Paysan, dans 3 ans tu pourrais être au chômage — es‑tu prêt ?
Ce soir, je prends un Didi pour rentrer et discute avec le chauffeur. Je lui demande : « Les voitures autonomes arrivent bientôt sur nos routes — les taxis vont perdre leur emploi. Et après ? » Il me répond : « Bah… on n’a pas peur. Je viens du Henan, on a une dizaine de mu de terre à la maison. Si on ne me laisse plus conduire en ville, je rentrerai cultiver la terre. Ça te paraît raisonnable ? »
Mais est‑ce vraiment une solution ?
Il y a quinze ans, je vivais dans un village reculé et je travaillais souvent aux champs. C’est épuisant : labourer avec une griffe à trois dents, faucher le blé à la faucille, désherber pied par pied à la houe, transporter l’eau depuis une rivière à cinq kilomètres, seau après seau. Au début du XXIᵉ siècle, nous utilisions encore des outils hérités de milliers d’années, parfois de l’époque du brûlis, et nous travaillions des terres pauvres.
Plus tard, en partant étudier en ville, je retournais parfois au village. Peu à peu, les machines agricoles se sont multipliées : labour et récolte mécanisés, canaux d’irrigation jusqu’au bord des parcelles, gains de temps et de main‑d’œuvre. Des « nounous de champs » sont même apparues pour la gestion déléguée de bout en bout.
Des millénaires d’agriculture, des siècles de mécanisation. Bientôt, nous entrerons dans l’ère de l’agriculture intelligente. Seront éliminés non seulement les machines obsolètes, les pesticides très toxiques à forts résidus, les engrais chimiques énergivores, les semences peu productives, mais aussi une grande partie des agriculteurs.
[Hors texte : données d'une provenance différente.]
Lemma modify_mark bs h :
  h < length bs -> exists bs', modify bs h mark = Some bs' /\ annotated bs bs' /\ live bs' h = false /\
    (live bs h = true -> unmarked bs' < unmarked bs).
Proof.
  intros L. destruct (annotated_modify bs h mark mark_annotates L) as (b & Eb & -> & X). eexists. split_and!; [done | done | |].
  - unfold live. by rewrite list_lookup_insert_eq.
  - unfold live. rewrite Eb. simpl. rewrite negb_true_iff. unfold unmarked. clear L X. revert h Eb.
    induction bs as [| c bs IH]; intros h Eb Hb; [done |]. destruct h as [| h]; simpl in *; simplify_eq; rewrite !filter_cons.
    + rewrite (decide_True (P := widen_here b = false)) by done. rewrite decide_False by done. simpl. lia.
    + specialize (IH h Eb Hb). case_decide; simpl; lia.
Qed.

(** ** Heads *)

Lemma minimum_elem l : l <> [] -> exists x, minimum l = Some x /\ x ∈ l.
Proof.
  destruct l as [| x l]; [done |]. intros _. eexists. split; [done |]. revert x.
  induction l as [| y l IH]; intros x; simpl; [by left |].
  destruct (Nat.min_spec x y) as [[_ ->] | [_ ->]].
  - destruct (proj1 (elem_of_cons _ _ _) (IH x)) as [-> | H]; [by left | by right; right].
  - right. apply IH.
Qed.

Lemma head_elem bs comp :
  comp <> [] -> Forall (fun v => v < length bs) comp -> exists h, pick_component_head bs comp = Some h /\ h ∈ comp.
Proof.
  intros Ne F. unfold pick_component_head.
  destruct (mapM_total (fun b => let* blk := bs !! b in
     Some (b, existsb (fun p => negb (bool_decide (p ∈ comp))) (b_preds blk))) (fun p => p.1 ∈ comp) comp) as (es & Ees & Fes).
  { intros v Hv. rewrite Forall_forall in F. destruct (lookup_lt_is_Some_2 bs v (F v Hv)) as [b Eb]. rewrite Eb. simpl. eauto. }
  rewrite Ees. simpl. set (l := (filter _ es).*1). destruct (decide (l = [])) as [-> | N]; [by apply minimum_elem |].
  destruct (minimum_elem l N) as (h & -> & Hh). exists h. split; [done |].
  apply list_elem_of_fmap in Hh as (p & -> & Hp%list_elem_of_filter). rewrite Forall_forall in Fes. apply Fes. by destruct Hp.
Qed.

Lemma mark_heads_total comps bs :
  Forall (fun c => c <> [] /\ Forall (fun v => v < length bs) c) comps ->
  exists bs', mark_heads comps bs = Some bs' /\ annotated bs bs' /\
    (forall c cs, comps = c :: cs -> Forall (fun v => live bs v = true) c -> unmarked bs' < unmarked bs).
Proof.
  revert bs. induction comps as [| c comps IH]; intros bs F; simpl; [by exists bs |].
  apply Forall_cons in F as [[Ne Fc] F]. destruct (head_elem bs c Ne Fc) as (h & -> & Hh). simpl.
  destruct (modify_mark bs h) as (bs1 & -> & W1 & L1 & U1); [rewrite Forall_forall in Fc; by apply Fc |]. simpl.
  destruct (IH bs1) as (bs2 & -> & W2 & _); [by rewrite (annotated_length _ _ W1) |].
  exists bs2. split; [done |]. split; [by transitivity bs1 |]. intros c' cs [= <- <-] Hl.
  rewrite Forall_forall in Hl. pose proof (U1 (Hl h Hh)). pose proof (annotated_unmarked _ _ W2). lia.
Qed.

(** ** Rounds *)

Lemma cyclic_components_spec bs :
  in_range bs ->
  exists comps, cyclic_components_avoiding_marked bs = Some comps /\
    Forall (fun c => c <> [] /\ Forall (fun v => live bs v = true /\ v < length bs) c) comps /\
    (comps = [] -> forall v, ~ tc (edge bs (live bs)) v v).
Proof.
  intros R. destruct (components_spec bs (live bs) R) as (comps & E & F & N).
  exists (sort_nat <$> comps). unfold cyclic_components_avoiding_marked. rewrite E. split; [done |]. split.
  - apply Forall_fmap. eapply Forall_impl; [done |]. intros c [Ne Fc]. unfold sort_nat; simpl.
    pose proof (merge_sort_Permutation Nat.le c) as P. split; [| by rewrite P].
    intros E0. apply Ne. apply Permutation_nil. by rewrite <- E0.
  - intros ->%fmap_nil_inv. by apply N.
Qed.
Ils ne perdront pas leur terre, mais seront mis à l’écart par l’agriculture intelligente.
À l’ère de l’IA, des mégadonnées et de l’apprentissage automatique, beaucoup pensent que ces technologies révolutionnaires transformeront l’industrie et notre vie quotidienne, mais pas l’agriculture — trop complexe, trop « primitive ». Pourtant, relions quelques technologies encore naissantes mais appelées à mûrir, et imaginons ce qui pourrait advenir.
Imagine : dans trois ans, tu diriges une exploitation de tomates. À l’aube, avant le lever du soleil, un robot de récolte travaille déjà d’après les commandes clients venues du e‑commerce. Assisté de caméras infrarouges HD, il cueille avec des bras robotisés agiles les tomates selon les exigences de qualité et de quantité. Puis des robots logistiques trient, emballent, étiquettent et chargent sur des camions autonomes qui livrent à l’heure convenue. En parallèle, un robot météo agrège les données des satellites polaires, stations au sol et capteurs de champ, établit des décisions culturales et les transmet au robot d’irrigation. Celui‑ci, via l’irrigation de précision, fertilise et arrose chaque plante selon l’état hydrique et la fertilité de chaque parcelle. Ensuite, un robot de protection des cultures identifie rapidement, grâce à l’hyperspectral, les adventices et bioagresseurs, puis applique des pesticides à faible toxicité/faibles résidus ou procède à l’élimination ciblée. Pendant que tu dors encore, toutes les opérations sont bouclées. Alors, qu’as‑tu réellement fait dans tout ce processus ?
Bien sûr, c’est une projection. Des robots de récolte ou de semis sont à l’étude partout dans le monde, mais nos réseaux d’information au champ restent insuffisants, les algorithmes d’apprentissage ne sont pas totalement mûrs et il nous manque des ingénieurs à la fois agronomes et spécialistes du machine learning. N’oublions pas toutefois que nous sommes à l’ère de l’apprentissage automatique : comme AlphaGo a dépassé l’humain au go en s’auto‑entraînant en peu de temps, l’IA dépassera vite nos meilleurs agronomes pour l’analyse des maladies et ravageurs, des nutriments du sol et de l’état des cultures.
Le magazine Wired a récemment affirmé que l’avenir de l’agriculture appartient à l’intelligence artificielle. J’en suis persuadé. On peut choisir d’être dépassé — ou d’apprendre l’agriculture intelligente. Es‑tu prêt ?
En réalité, il faut s’y préparer non seulement côté agriculteurs, mais aussi du côté des décideurs publics, des entreprises agricoles et des ingénieurs — surtout dans l’enseignement agricole. Aujourd’hui, on enseigne encore essentiellement l’agronomie et la biologie « classiques », presque rien sur l’IoT agricole, l’analyse de données massives ou l’IA. Développer des disciplines transverses entre agriculture et IA est indispensable pour accueillir sereinement l’ère de l’agriculture intelligente.